(* ===== verification/NetworkSpec.v ===== *)
(** * The connection: its invariant, its timing, and how losses are reported *)
From S2P Require Import Prelude Messages CollectorController Varint OutputStream CodedOutput Delimited DelimitedSpec Network.
#[local] Existing Instance ArrayOutputStream.array_output.
#[local] Existing Instance ArrayOutputStream.array_output_lawful.
#[local] Open Scope Z_scope.

(** A connected network has an open socket; between calls nothing is being sent. *)
Record valid (n : Network) : Prop := {
  valid_open : isConnected_ n = true -> sock_ n = Some true;
  valid_idle : isSending_ n = false
}.

Inductive reachable_by `{Asio, Serializable AgentEnvelope} (prometheus : bool) : Network -> Network -> Prop :=
| by_connect n : reachable_by prometheus n (connect prometheus n).2
| by_send e n : reachable_by prometheus n (sendWithSize e n).2
| by_close n : reachable_by prometheus n (close n)
| by_fork n : reachable_by prometheus n (on_fork n).

Section Spec.
Context `{Asio, Serializable AgentEnvelope} (prometheus : bool).

(** What [close] needs. *)
Definition has_socket (n : Network) : Prop := isConnected_ n = true -> sock_ n <> None.

Lemma valid_socket n : valid n -> has_socket n.
Proof using Type. intros [Ho _] Hc. by rewrite (Ho Hc). Qed.

Lemma close_disconnects n : has_socket n -> isConnected_ (close n) = false /\ sock_ (close n) = None.
Proof using Type.
  unfold has_socket, close, closeSocket. intros Hs. destruct (sock_ n) as [o|] eqn:E; simpl; [done|].
  rewrite E. destruct (isConnected_ n); [by specialize (Hs eq_refl)|done].
Qed.

Lemma close_sending n : isSending_ (close n) = isSending_ n.
Proof using Type. unfold close, closeSocket. destruct (sock_ n) eqn:E; simpl; by rewrite ?E. Qed.

Lemma close_valid n : has_socket n -> isSending_ n = false -> valid (close n).
Proof using Type.
  intros Hs Hi. destruct (close_disconnects n Hs) as [Hc _]. split; [by rewrite Hc|by rewrite close_sending].
Qed.

Lemma await_sending doClose r n : isSending_ (awaitCompletionOrTimeout doClose r n).2 = isSending_ n.
Proof using Type.
  unfold awaitCompletionOrTimeout, closeSocket. destruct (_ <? _); [done|]. destruct doClose; [|done].
  simpl. by destruct (sock_ n).
Qed.

(** Unless it is timed out an operation leaves the socket as it was. *)
Lemma await_socket doClose r n :
  (isConnected_ n = true -> sock_ n = Some true) ->
  let n' := (awaitCompletionOrTimeout doClose r n).2 in
  (isConnected_ n' = true -> sock_ n' = Some true) /\ (sock_ n <> None -> sock_ n' <> None).
Proof using Type.
  intros Ho. unfold awaitCompletionOrTimeout, closeSocket. destruct (_ <? _); [done|]. destruct doClose; [|done].
  simpl. by destruct (sock_ n) eqn:E; simpl; rewrite ?E.
Qed.

Lemma await_valid doClose r n : valid n -> valid (awaitCompletionOrTimeout doClose r n).2.
Proof using Type.
  intros [Ho Hi]. split; [apply (await_socket doClose r n Ho)|by rewrite await_sending].
Qed.

Lemma connect_valid n : valid n -> valid (connect prometheus n).2.
Proof using Type.
  intros Hv. unfold connect. destruct prometheus; [done|].
  pose proof (await_valid false (async_resolve (operations n)) n Hv) as Hv1.
  destruct (awaitCompletionOrTimeout false _ n) as [c1 n1]. cbn [snd] in *.
  destruct (negb (c1 =? 0)); [apply close_valid; [by apply valid_socket|apply Hv1]|].
  assert (valid (set_sock (Some true) n1)) as Hv2 by (destruct Hv1; by split).
  pose proof (await_valid true (async_connect (operations (set_sock (Some true) n1))) _ Hv2) as Hv3.
  destruct (awaitCompletionOrTimeout true _ _) as [c3 n3]. cbn [snd] in *.
  destruct (negb (c3 =? 0) || negb (is_open n3)); [apply close_valid; [by apply valid_socket|apply Hv3]|].
  destruct (negb (ec _ =? 0)); cbn [orb]; [apply close_valid; [done|apply Hv3]|].
  unfold is_open. cbn [sock_ set_sock spend]. destruct (open_after_handshake _) eqn:E; cbn [negb].
  - split; [done|apply Hv3].
  - apply close_valid; [done|apply Hv3].
Qed.

Lemma send_valid e n : valid n -> valid (sendWithSize e n).2.
Proof using Type.
  intros Hv. pose proof Hv as [Ho Hi]. unfold sendWithSize. rewrite Hi.
  destruct (isConnected_ n) eqn:Ec; [|split; [simpl; by rewrite Ec|done]].
  specialize (Ho eq_refl). destruct (serialized e) as [[bytes|]| | |]; [|by split..].
  pose proof (await_socket true (async_write (operations (set_sending true n)) bytes) (set_sending true n) (fun _ => Ho)) as [Hs Hs'].
  destruct (awaitCompletionOrTimeout true _ _) as [c n']. cbn [snd] in *. destruct (is_disconnect c).
  - assert (has_socket n') as Hn' by (intros Hc; by rewrite (Hs Hc)).
    destruct (close_disconnects n' Hn') as [Hc _]. by split; simpl; rewrite ?Hc.
  - by split.
Qed.

(** C20. Whatever is called, and however the operations end, a network that
    counts as connected has an open socket, and no send is left marked as
    running, which would block all later ones. *)
Theorem network_stays_valid n : rtc (reachable_by prometheus) new_Network n -> valid n.
Proof using Type.
  intros Hr. assert (valid new_Network) as Hnew by done. revert Hnew. induction Hr as [|n n1 n2 Hs Hr IH]; [done|].
  intros Hv. apply IH. destruct Hs.
  - by apply connect_valid.
  - by apply send_valid.
  - apply close_valid; [by apply valid_socket|apply Hv].
  - apply close_valid; [by apply valid_socket|apply Hv].
Qed.

(** [connect] succeeds exactly if the name is resolved, the TCP connection
    is made within the timeout, and the TLS handshake ends well with the socket
    still open; then the network is connected, and otherwise it is not and has no
    socket. *)
Theorem connect_outcome n :
  valid n ->
  let c := async_connect (S (operations n)) in
  let ok := (ec (async_resolve (operations n)) =? 0) && (takes c <? CONNECT_TIMEOUT_IN_MS) && (ec c =? 0)
            && (ec (handshake (S (S (operations n)))) =? 0) && open_after_handshake (S (S (operations n))) in
  let '(b, n') := connect false n in
  b = ok /\ isConnected_ n' = ok /\ sock_ n' = if ok then Some true else None.
Proof using Type.
  intros Hv. pose proof (valid_socket n Hv) as Hs. cbn zeta. unfold connect, awaitCompletionOrTimeout.
  assert (forall a b, (if takes (async_resolve (operations n)) <? a then b else b) = (b : Z * Network)) as E
    by (intros; by destruct (_ <? _)).
  rewrite E. clear E. destruct (ec (async_resolve (operations n)) =? 0); cbn [negb andb].
  2: { destruct (close_disconnects (spend (takes (async_resolve (operations n))) n)) as [Hc Ho]; [exact Hs|done]. }
  unfold is_open, close, closeSocket. cbn [operations set_sock spend sock_ set_connected isConnected_].
  destruct (takes (async_connect _) <? _); cbn [andb]; [|done].
  destruct (ec (async_connect _) =? 0); cbn [negb orb andb sock_ operations]; [|done].
  destruct (ec (handshake _) =? 0); cbn [negb orb andb]; [|done].
  by destruct (open_after_handshake _).
Qed.

(** The timeout of a second bounds the TCP connection only: [connect] waits
    for the resolver as long as that takes, although it sets a timer, and for the
    TLS handshake, for which it sets none. *)
Theorem connect_time n :
  let r := async_resolve (operations n) in
  let c := async_connect (S (operations n)) in
  let h := handshake (S (S (operations n))) in
  clock (connect false n).2 =
    clock n + takes r +
    (if ec r =? 0 then
       Z.min CONNECT_TIMEOUT_IN_MS (takes c) +
       (if (takes c <? CONNECT_TIMEOUT_IN_MS) && (ec c =? 0) then takes h else 0)
     else 0).
Proof using Type.
  assert (forall m, clock (close m) = clock m) as Hclose.
  { intros m. unfold close, closeSocket. destruct (sock_ m) eqn:E; simpl; by rewrite ?E. }
  cbn zeta. unfold connect, awaitCompletionOrTimeout.
  assert (forall a b, (if takes (async_resolve (operations n)) <? a then b else b) = (b : Z * Network)) as E
    by (intros; by destruct (_ <? _)).
  rewrite E. clear E. destruct (ec (async_resolve (operations n)) =? 0); cbn [negb].
  2: { cbn [snd]. rewrite Hclose. cbn [spend clock]. lia. }
  cbn [operations set_sock spend].
  destruct (Z.ltb_spec (takes (async_connect (S (operations n)))) CONNECT_TIMEOUT_IN_MS); cbn [andb].
  2: { unfold operation_aborted. cbn [Z.eqb negb orb snd]. rewrite Hclose. unfold closeSocket. simpl. lia. }
  destruct (ec (async_connect _) =? 0); cbn [negb orb].
  2: { cbn [snd]. rewrite Hclose. simpl. lia. }
  unfold is_open. cbn [sock_ spend set_sock negb operations].
  destruct (negb (ec _ =? 0)); cbn [orb].
  { cbn [snd]. rewrite Hclose. simpl. lia. }
  destruct (open_after_handshake _); cbn [snd negb]; rewrite ?Hclose; simpl; lia.
Qed.

(** ** What is sent *)

(** The buffer of a message has a size. *)
Definition fits (e : AgentEnvelope) : Prop := 2 * (5 + ByteSize e) <= INT_MAX.

(** The buffer is large enough for every message, and what is sent of it is the
    message behind its length. *)
Lemma serialized_spec `{LM : !LawfulMessage AgentEnvelope} e : fits e -> serialized e = Ok (Some (delimited e)).
Proof using Type.
  unfold fits. intros Hf. unfold serialized. pose proof (size_lawful e) as Hsize.
  set (aos := ArrayOutputStream.new_ArrayOutputStream _ _).
  assert (Z.of_nat (length (delimited e)) <= 5 + ByteSize e) as Hlen.
  { unfold delimited. rewrite length_app. pose proof (write_varint_length 5 (u32 (ByteSize e))).
    unfold WriteVarint32ToArray, kMaxVarint32Bytes. lia. }
  assert (ArrayOutputStream.size_ aos = 5 + ByteSize e) as Eaos.
  { unfold aos, ArrayOutputStream.new_ArrayOutputStream, MAX_HEADER_SIZE. cbn. rewrite length_replicate. lia. }
  assert (valid_output aos) as Hvalid by apply ArrayOutputStream.output_valid.
  destruct (send_spec e aos Hvalid) as (b & o & -> & Hv & Hm & Hc); [change (max_buffer aos) with (ArrayOutputStream.size_ aos); lia|].
  change (ArrayOutputStream.valid o) in Hv. change (ArrayOutputStream.size_ o = ArrayOutputStream.size_ aos) in Hm.
  change (content o) with (ArrayOutputStream.array_content o) in Hc. change (content aos) with (@nil Z) in Hc. cbn [app] in Hc.
  pose proof (ArrayOutputStream.array_content_length o Hv) as Hpos. cbn [mbind outcome_bind]. destruct b.
  - do 2 f_equal. exact Hc.
  - destruct Hc as (Hfail & k & Hk & Hc). change (ArrayOutputStream.size_ o <= ArrayOutputStream.position_ o) in Hfail.
    rewrite Hc, length_take in Hpos. lia.
Qed.

(** C21. A connected network writes the message behind its length, byte for byte,
    and reports it as delivered exactly when the system took these bytes in time
    and without an error. *)
Theorem send_writes_delimited `{LM : !LawfulMessage AgentEnvelope} e n :
  valid n -> isConnected_ n = true -> fits e ->
  let r := async_write (operations n) (delimited e) in
  (sendWithSize e n).1 = Delivered <-> takes r < CONNECT_TIMEOUT_IN_MS /\ ec r = 0.
Proof using Type.
  intros Hv Hc Hf r. unfold sendWithSize. rewrite Hc, (valid_idle _ Hv), (serialized_spec e Hf).
  unfold awaitCompletionOrTimeout. cbn [operations set_sending]. fold r.
  destruct (Z.ltb_spec (takes r) CONNECT_TIMEOUT_IN_MS) as [Ht|Ht].
  - destruct (is_disconnect (ec r)) eqn:Ed.
    + split; [done|]. intros [_ E]. by rewrite E in Ed.
    + destruct (Z.eqb_spec (ec r) 0); simpl; [done|]. split; [done|]. by intros [_ ?].
  - change (is_disconnect operation_aborted) with false. simpl. split; [done|]. lia.
Qed.

(** A send that times out closes the socket, but is not taken for a loss of
    the connection: the controller's state is left as it was, so a connected
    controller counts as connected without a connection until the collector's
    silence is noticed. *)
Theorem timed_out_send_is_silent {M} `{MetricsApi M, LM : !LawfulMessage AgentEnvelope} e (a : agent Network M) :
  valid (network a) -> isConnected_ (network a) = true -> fits e ->
  CONNECT_TIMEOUT_IN_MS <= takes (async_write (operations (network a)) (delimited e)) ->
  let api := Network_api prometheus in
  let a' := CollectorController.recordWithSize e a in
  controller a' = controller a /\ isConnected_ (network a') = false /\
  clock (network a') = clock (network a) + CONNECT_TIMEOUT_IN_MS.
Proof using Type.
  intros Hv Hc Hs Ht. cbn zeta. unfold CollectorController.recordWithSize.
  cbn [network_transmit Network_api]. unfold sendWithSize. rewrite Hc, (valid_idle _ Hv), (serialized_spec e Hs).
  unfold awaitCompletionOrTimeout. cbn [operations set_sending].
  rewrite (proj2 (Z.ltb_ge _ _) Ht). change (is_disconnect operation_aborted) with false.
  unfold closeSocket. cbn [sock_ spend set_sending]. by rewrite (valid_open _ Hv Hc).
Qed.
End Spec.

(** ** A peer that accepts connections and then reads nothing *)

#[local] Instance stuck_peer : Asio := {
  async_resolve _ := mkResult 5000 0;
  async_connect _ := mkResult 20 0;
  handshake _ := mkResult 30 0;
  open_after_handshake _ := true;
  async_write _ _ := mkResult 3000 0
}.

(** A message is a field with its kind. *)
#[local] Instance kinds : Serializable AgentEnvelope := {
  ByteSize _ := 2;
  SerializeWithCachedSizesToArray e := [0x08; match e with Heartbeat _ => 3 | _ => 1 end];
  SerializeWithCachedSizes e := [Raw [0x08; match e with Heartbeat _ => 3 | _ => 1 end]]
}.
#[local] Instance kinds_lawful : LawfulMessage AgentEnvelope.
Proof.
  split; intros e; [done|done|]. cbn [SerializeWithCachedSizesToArray kinds].
  repeat (constructor; [unfold byte; destruct e; lia|]). constructor.
Defined.
#[local] Instance any_metrics : MetricsApi unit := {
  metrics_setSampleRate _ m := m;
  metrics_enable _ m := m;
  metrics_disable m := m;
  metrics_thread_running _ := true
}.

Definition a_network : Network := (connect false new_Network).2.
Definition an_agent : agent Network unit :=
  mkAgent (set_state CONNECTED (new_controller (mkSettings "k" "a" "h" "1" "4.14" 1 false 0 0 1 "g" "b" 1 "UTC" 0) true))
    a_network tt (SignalHandler.new_SignalHandler ∅) (ProcScanner.new_scanner ∅) CircularQueue.no_failures 0 0 0 0.

Lemma network_stays_valid_witness : valid (sendWithSize (Heartbeat 0) a_network).2.
Proof.
  apply (network_stays_valid false). eapply rtc_l; [apply by_connect|]. apply rtc_once, by_send.
Defined.

Lemma connect_outcome_witness :
  let '(b, n) := connect false new_Network in b = true /\ isConnected_ n = true /\ sock_ n = Some true.
Proof. exact (connect_outcome new_Network ltac:(done)). Defined.

Lemma timed_out_send_is_silent_witness :
  let a' := @CollectorController.recordWithSize Network unit (Network_api false) _ (Heartbeat 0) an_agent in
  controller a' = controller an_agent /\ isConnected_ (network a') = false /\
  clock (network a') = clock (network an_agent) + CONNECT_TIMEOUT_IN_MS.
Proof.
  apply (timed_out_send_is_silent false (Heartbeat 0) an_agent).
  - by split.
  - reflexivity.
  - by vm_compute.
  - unfold CONNECT_TIMEOUT_IN_MS. simpl. lia.
Defined.

(** The system takes the two bytes of a heartbeat and its length, and nothing else. *)
Definition picky_peer : Asio := {|
  async_resolve _ := mkResult 5 0;
  async_connect _ := mkResult 20 0;
  handshake _ := mkResult 30 0;
  open_after_handshake _ := true;
  async_write _ bytes := mkResult 10 (if bool_decide (bytes = [0x02; 0x08; 0x03]) then 0 else operation_aborted)
|}.

Lemma send_writes_delimited_witness :
  (@sendWithSize picky_peer kinds (Heartbeat 0) a_network).1 = Delivered /\
  (@sendWithSize picky_peer kinds ConstantMetricsComplete a_network).1 <> Delivered.
Proof.
  split.
  - apply (@send_writes_delimited picky_peer kinds kinds_lawful (Heartbeat 0) a_network); [by split|done|by vm_compute|by split].
  - intros E. apply (@send_writes_delimited picky_peer kinds kinds_lawful ConstantMetricsComplete a_network) in E; [by destruct E|by split|done|by vm_compute].
Defined.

» WHAT IS REQUIRED:
Everything above from the line containing "- by apply connect_valid." down to the line containing "is made within" should be copied exactly, both end lines included, and nothing else.

» TASK RESPONSE:
  - by apply connect_valid.
  - by apply send_valid.
  - apply close_valid; [by apply valid_socket|apply Hv].
  - apply close_valid; [by apply valid_socket|apply Hv].
Qed.

(** [connect] succeeds exactly if the name is resolved, the TCP connection
    is made within the timeout, and the TLS handshake ends well with the socket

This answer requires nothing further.